Stored items:

::::::::

(** * Kubernetes combustion component: build-time configuration and the
      boot-time k3s multi-node installer

    Sources embedded here:
    - [pkg/combustion/kubernetes.go] (the build-time phase), as functions in
      a state-and-error monad over a file system and a journal of calls;
    - [pkg/combustion/templates/k3s-multi-node-installer.sh.tpl] (the
      boot-time phase): the template is a function from template values to a
      script, the script is a list of commands of a small shell, and the
      shell has an interpreter with [set -euo pipefail] semantics. *)

From Stdlib Require Import Ascii String.
From stdpp Require Import gmap strings list sorting pretty.

Set Warnings "-register-all".

(* ===================================================================== *)
(** * Strings and paths *)
(* ===================================================================== *)

(** The double-quote character, for the shell text. *)
Definition dq : string := String "034"%char EmptyString.

(** [strings.Contains(s, sub)]. *)
Fixpoint Contains (s sub : string) : bool :=
  String.prefix sub s ||
  match s with
  | EmptyString => false
  | String _ s' => Contains s' sub
  end.

(** [filepath.Join(elems...)]: empty elements are ignored and the others are
    joined with the separator. Go then applies [filepath.Clean]; the elements
    joined in this package are directory constants, directory-entry names and
    the context's directories, which are clean already, so [Clean] is left
    out. *)
Definition Join (elems : list string) : string :=
  String.concat "/" (filter (λ e, e ≠ "") elems).

(* ===================================================================== *)
(** * Image definition (package [image], as this package uses it) *)
(* ===================================================================== *)

(** [image.Node]: the two fields the templates read. [Type'] is the Go field
    [Type], a string; the image definition only admits ["server"] and
    ["agent"]. *)
Record Node := { Hostname : string; Type' : string }.

Definition KubernetesNodeTypeServer : string := "server".
Definition KubernetesNodeTypeAgent : string := "agent".

Definition is_node_type (r : string) : Prop :=
  r = KubernetesNodeTypeServer ∨ r = KubernetesNodeTypeAgent.

Record Network := { APIVIP : string; APIHost : string }.

Record Kubernetes := {
  Version : string;
  Nodes : list Node;
  Network_ : Network;
}.

Record Context := {
  ImageConfigDir : string;
  ArtefactsDir : string;
  CombustionDir : string;
  Arch : string;                      (* ImageDefinition.Image.Arch *)
  Kubernetes_ : Kubernetes;           (* ImageDefinition.Kubernetes *)
}.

::::::::

Which lines of the records above contain the word "phase"? Report each one in full.

    - [pkg/combustion/kubernetes.go] (the build-time phase), as functions in
      boot-time phase): the template is a function from template values to a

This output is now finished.